WORK ORDER
Retype each of the entries below exactly as written.

*** Opening DATASET ENTRIES ***

(** An entry that maps no page is stored as it is. *)
Lemma filled_leaf dst j w st p :
  frame_ok dst → NoDup (dst :: p) → frames_inv st p → 0 ≤ j < 512 → 0 ≤ w < 2 ^ 64 →
  present w = false → filled_entry 1 dst j w st p (put_word (dst + 8 * j) w st) p.
Proof.
  intros Hd Hnd Hfi Hj Hw Hp. pose proof (frames_inv_ok _ _ Hfi) as Hok.
  destruct (store_words dst j w [] p (pmem st) (pmem st) (wr64 (pmem st) (dst + 8 * j) w))
    as (H1 & H2 & H3); try done; [set_solver|].
  assert (unchanged [dst] (pmem st) (wr64 (pmem st) (dst + 8 * j) w)) as Hun.
  { intros x Hx. apply rd8_wr_out. destruct (Hx dst); [left|lia|lia]. }
  split; cbn [pmem put_word set_pmem]; rewrite ?child_nil by (by rewrite links_1); try done.
  - eapply (frames_inv_unchanged st); [done|done|done|exact Hun|by constructor|].
    intros g Hg ->%list_elem_of_singleton. by apply NoDup_cons in Hnd as [? _].
  - intros k' g i []%elem_of_nil.
  - by intros [?|?].
Qed.

(** An entry that maps a page is stored with the address of the new frame. *)
Lemma filled_page dst j w x p st st' :
  frame_ok x → present w = true → let w' := set_bits F_addr w (phys_to_pfn x) in
  frames_inv st' p → same_vars st st' → unchanged (dst :: x :: p) (pmem st) (pmem st') →
  rd64 (pmem st') (dst + 8 * j) = w' →
  (∀ i, 0 ≤ i < 512 → i ≠ j → rd64 (pmem st') (dst + 8 * i) = rd64 (pmem st) (dst + 8 * i)) →
  filled_entry 1 dst j w' st (x :: p) st' p.
Proof.
  intros Hx Hp w' Hfi Hv Hun H1 H2.
  assert (links 1 w' = true) as Hl by (rewrite links_1; subst w'; by entry_bits).
  assert (addr_of w' = x) as Ha by (by apply addr_of_set).
  assert (child 1 (pmem st') w' = [(0%nat, x)]) as Hc by (rewrite (child_links _ _ _ Hl), Ha; done).
  split; rewrite ?Hc; try done.
  - intros k g i [= -> ->]%list_elem_of_singleton. by intros [?|?].
  - by intros [?|?].
Qed.

(** Memory after the page was copied and its entry written. *)
Lemma copy_page_words dst j w x a m :
  frame_ok dst → frame_ok x → frame_ok a → dst ≠ x → a ≠ x → a ≠ dst → 0 ≤ j < 512 → 0 ≤ w < 2 ^ 64 →
  let m1 := memcpy (wr64 m (dst + 8 * j) w) x a PAGE_SIZE in
  let w' := set_bits F_addr w (phys_to_pfn x) in
  let m' := wr64 m1 (dst + 8 * j) w' in
  rd64 m1 (dst + 8 * j) = w ∧ rd64 m' (dst + 8 * j) = w' ∧
  (∀ i, 0 ≤ i < 512 → i ≠ j → rd64 m' (dst + 8 * i) = rd64 m (dst + 8 * i)) ∧
  unchanged [dst; x] m m' ∧
  (∀ y, 0 ≤ y < PAGE_SIZE → rd8 m' (x + y) = rd8 m (a + y)).
Proof.
  intros Hd Hx Ha H1 H2 H3 Hj Hw m1 w' m'.
  pose proof (frames_apart dst x Hd Hx H1). pose proof (frames_apart a x Ha Hx H2).
  pose proof (frames_apart a dst Ha Hd H3).
  assert (ranges_disjoint x a PAGE_SIZE) as Hrd by (unfold ranges_disjoint; lia).
  subst m' m1. split; [|split; [|split; [|split]]].
  - rewrite rd_memcpy_out, rd64_wr64_eq by (done || lia). by apply u64_small.
  - rewrite rd64_wr64_eq. by apply u64_small, set_bits_range.
  - intros i Hi Hne. by rewrite rd64_wr64_ne, rd_memcpy_out, rd64_wr64_ne by (done || lia).
  - intros y Hy. pose proof (Hy dst ltac:(left)). pose proof (Hy x ltac:(right; left)).
    rewrite rd8_wr_out, rd8_memcpy, decide_False, rd8_wr_out by (done || lia). done.
  - intros y Hy. rewrite rd8_wr_out, rd8_memcpy, decide_True, rd8_wr_out by (done || lia).
    f_equal. lia.
Qed.

Lemma copy_page_filled dst j w x p st st1 :
  frame_ok dst → NoDup (dst :: x :: p) → frame_ok x → 0 ≤ j < 512 → 0 ≤ w < 2 ^ 64 →
  present w = true → addr_of w ∉ dst :: x :: p → frames_inv st1 p →
  alloc_frame_state (put_word (dst + 8 * j) w st) st1 →
  let m1 := memcpy (pmem st1) x (addr_of w) PAGE_SIZE in
  let w' := set_bits F_addr w (phys_to_pfn x) in
  let st' := put_word (dst + 8 * j) w' (set_pmem m1 st1) in
  rd64 m1 (dst + 8 * j) = w ∧ filled_entry 1 dst j w' st (x :: p) st' p ∧
  (∀ y, 0 ≤ y < PAGE_SIZE → rd8 (pmem st') (x + y) = rd8 (pmem st) (addr_of w + y)).
Proof.
  intros Hd Hnd Hx Hj Hw Hp Hnin Hfi1 Hst1 m1 w' st'.
  rewrite !NoDup_cons in Hnd. destruct Hnd as (Hdx & Hxp & Hnd).
  assert (pmem st1 = wr64 (pmem st) (dst + 8 * j) w) as Hpm by (by rewrite Hst1).
  assert (dst ≠ x ∧ addr_of w ≠ x ∧ addr_of w ≠ dst) as (N1 & N2 & N3) by (clear -Hdx Hnin; set_solver).
  destruct (copy_page_words dst j w x (addr_of w) (pmem st) Hd Hx (addr_of_ok w) N1 N2 N3 Hj Hw)
    as (E1 & E2 & E3 & E4 & E5).
  subst st' m1. rewrite Hpm. split; [done|]. cbn [pmem put_word set_pmem]. split; [|done].
  apply filled_page; cbn [pmem put_word set_pmem]; [exact Hx|exact Hp| | | |exact E2|exact E3].
  - eapply (frames_inv_unchanged st1 _ p [dst; x]);
      [exact Hfi1|reflexivity|reflexivity| |by constructor; [|constructor]|clear -Hdx Hxp; set_solver].
    cbn. rewrite Hpm. intros y Hy. pose proof (Hy dst ltac:(left)).
    rewrite E4 by exact Hy. by rewrite rd8_wr_out by lia.
  - rewrite Hst1. repeat split.
  - eapply unchanged_weaken; [exact E4|]. clear. set_solver.
Qed.

(** The pool while the table is filled. *)
Lemma filling_pool k dst lo n j st0 p0 st p :
  filling k dst lo n j st0 p0 st p → NoDup (dst :: p0) → Forall frame_ok p0 →
  NoDup (dst :: p) ∧ Forall frame_ok p ∧ p ⊆ p0.
Proof.
  intros Hfl Hnd Hok. pose proof (fl_perm _ _ _ _ _ _ _ _ _ Hfl) as HP.
  rewrite <-HP in Hnd, Hok. split; [|split].
  - clear -Hnd. rewrite !NoDup_cons, !NoDup_app in *. set_solver.
  - by apply Forall_app in Hok as [_ ?].
  - intros g Hg. rewrite <-HP. apply elem_of_app. by right.
Qed.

*** Closing DATASET ENTRIES ***

SOLUTION FOR THIS TASK
(** An entry that maps no page is stored as it is. *)
Lemma filled_leaf dst j w st p :
  frame_ok dst → NoDup (dst :: p) → frames_inv st p → 0 ≤ j < 512 → 0 ≤ w < 2 ^ 64 →
  present w = false → filled_entry 1 dst j w st p (put_word (dst + 8 * j) w st) p.
Proof.
  intros Hd Hnd Hfi Hj Hw Hp. pose proof (frames_inv_ok _ _ Hfi) as Hok.
  destruct (store_words dst j w [] p (pmem st) (pmem st) (wr64 (pmem st) (dst + 8 * j) w))
    as (H1 & H2 & H3); try done; [set_solver|].
  assert (unchanged [dst] (pmem st) (wr64 (pmem st) (dst + 8 * j) w)) as Hun.
  { intros x Hx. apply rd8_wr_out. destruct (Hx dst); [left|lia|lia]. }
  split; cbn [pmem put_word set_pmem]; rewrite ?child_nil by (by rewrite links_1); try done.
  - eapply (frames_inv_unchanged st); [done|done|done|exact Hun|by constructor|].
    intros g Hg ->%list_elem_of_singleton. by apply NoDup_cons in Hnd as [? _].
  - intros k' g i []%elem_of_nil.
  - by intros [?|?].
Qed.

(** An entry that maps a page is stored with the address of the new frame. *)
Lemma filled_page dst j w x p st st' :
  frame_ok x → present w = true → let w' := set_bits F_addr w (phys_to_pfn x) in
  frames_inv st' p → same_vars st st' → unchanged (dst :: x :: p) (pmem st) (pmem st') →
  rd64 (pmem st') (dst + 8 * j) = w' →
  (∀ i, 0 ≤ i < 512 → i ≠ j → rd64 (pmem st') (dst + 8 * i) = rd64 (pmem st) (dst + 8 * i)) →
  filled_entry 1 dst j w' st (x :: p) st' p.
Proof.
  intros Hx Hp w' Hfi Hv Hun H1 H2.
  assert (links 1 w' = true) as Hl by (rewrite links_1; subst w'; by entry_bits).
  assert (addr_of w' = x) as Ha by (by apply addr_of_set).
  assert (child 1 (pmem st') w' = [(0%nat, x)]) as Hc by (rewrite (child_links _ _ _ Hl), Ha; done).
  split; rewrite ?Hc; try done.
  - intros k g i [= -> ->]%list_elem_of_singleton. by intros [?|?].
  - by intros [?|?].
Qed.

(** Memory after the page was copied and its entry written. *)
Lemma copy_page_words dst j w x a m :
  frame_ok dst → frame_ok x → frame_ok a → dst ≠ x → a ≠ x → a ≠ dst → 0 ≤ j < 512 → 0 ≤ w < 2 ^ 64 →
  let m1 := memcpy (wr64 m (dst + 8 * j) w) x a PAGE_SIZE in
  let w' := set_bits F_addr w (phys_to_pfn x) in
  let m' := wr64 m1 (dst + 8 * j) w' in
  rd64 m1 (dst + 8 * j) = w ∧ rd64 m' (dst + 8 * j) = w' ∧
  (∀ i, 0 ≤ i < 512 → i ≠ j → rd64 m' (dst + 8 * i) = rd64 m (dst + 8 * i)) ∧
  unchanged [dst; x] m m' ∧
  (∀ y, 0 ≤ y < PAGE_SIZE → rd8 m' (x + y) = rd8 m (a + y)).
Proof.
  intros Hd Hx Ha H1 H2 H3 Hj Hw m1 w' m'.
  pose proof (frames_apart dst x Hd Hx H1). pose proof (frames_apart a x Ha Hx H2).
  pose proof (frames_apart a dst Ha Hd H3).
  assert (ranges_disjoint x a PAGE_SIZE) as Hrd by (unfold ranges_disjoint; lia).
  subst m' m1. split; [|split; [|split; [|split]]].
  - rewrite rd_memcpy_out, rd64_wr64_eq by (done || lia). by apply u64_small.
  - rewrite rd64_wr64_eq. by apply u64_small, set_bits_range.
  - intros i Hi Hne. by rewrite rd64_wr64_ne, rd_memcpy_out, rd64_wr64_ne by (done || lia).
  - intros y Hy. pose proof (Hy dst ltac:(left)). pose proof (Hy x ltac:(right; left)).
    rewrite rd8_wr_out, rd8_memcpy, decide_False, rd8_wr_out by (done || lia). done.
  - intros y Hy. rewrite rd8_wr_out, rd8_memcpy, decide_True, rd8_wr_out by (done || lia).
    f_equal. lia.
Qed.

Lemma copy_page_filled dst j w x p st st1 :
  frame_ok dst → NoDup (dst :: x :: p) → frame_ok x → 0 ≤ j < 512 → 0 ≤ w < 2 ^ 64 →
  present w = true → addr_of w ∉ dst :: x :: p → frames_inv st1 p →
  alloc_frame_state (put_word (dst + 8 * j) w st) st1 →
  let m1 := memcpy (pmem st1) x (addr_of w) PAGE_SIZE in
  let w' := set_bits F_addr w (phys_to_pfn x) in
  let st' := put_word (dst + 8 * j) w' (set_pmem m1 st1) in
  rd64 m1 (dst + 8 * j) = w ∧ filled_entry 1 dst j w' st (x :: p) st' p ∧
  (∀ y, 0 ≤ y < PAGE_SIZE → rd8 (pmem st') (x + y) = rd8 (pmem st) (addr_of w + y)).
Proof.
  intros Hd Hnd Hx Hj Hw Hp Hnin Hfi1 Hst1 m1 w' st'.
  rewrite !NoDup_cons in Hnd. destruct Hnd as (Hdx & Hxp & Hnd).
  assert (pmem st1 = wr64 (pmem st) (dst + 8 * j) w) as Hpm by (by rewrite Hst1).
  assert (dst ≠ x ∧ addr_of w ≠ x ∧ addr_of w ≠ dst) as (N1 & N2 & N3) by (clear -Hdx Hnin; set_solver).
  destruct (copy_page_words dst j w x (addr_of w) (pmem st) Hd Hx (addr_of_ok w) N1 N2 N3 Hj Hw)
    as (E1 & E2 & E3 & E4 & E5).
  subst st' m1. rewrite Hpm. split; [done|]. cbn [pmem put_word set_pmem]. split; [|done].
  apply filled_page; cbn [pmem put_word set_pmem]; [exact Hx|exact Hp| | | |exact E2|exact E3].
  - eapply (frames_inv_unchanged st1 _ p [dst; x]);
      [exact Hfi1|reflexivity|reflexivity| |by constructor; [|constructor]|clear -Hdx Hxp; set_solver].
    cbn. rewrite Hpm. intros y Hy. pose proof (Hy dst ltac:(left)).
    rewrite E4 by exact Hy. by rewrite rd8_wr_out by lia.
  - rewrite Hst1. repeat split.
  - eapply unchanged_weaken; [exact E4|]. clear. set_solver.
Qed.

(** The pool while the table is filled. *)
Lemma filling_pool k dst lo n j st0 p0 st p :
  filling k dst lo n j st0 p0 st p → NoDup (dst :: p0) → Forall frame_ok p0 →
  NoDup (dst :: p) ∧ Forall frame_ok p ∧ p ⊆ p0.
Proof.
  intros Hfl Hnd Hok. pose proof (fl_perm _ _ _ _ _ _ _ _ _ Hfl) as HP.
  rewrite <-HP in Hnd, Hok. split; [|split].
  - clear -Hnd. rewrite !NoDup_cons, !NoDup_app in *. set_solver.
  - by apply Forall_app in Hok as [_ ?].
  - intros g Hg. rewrite <-HP. apply elem_of_app. by right.
Qed.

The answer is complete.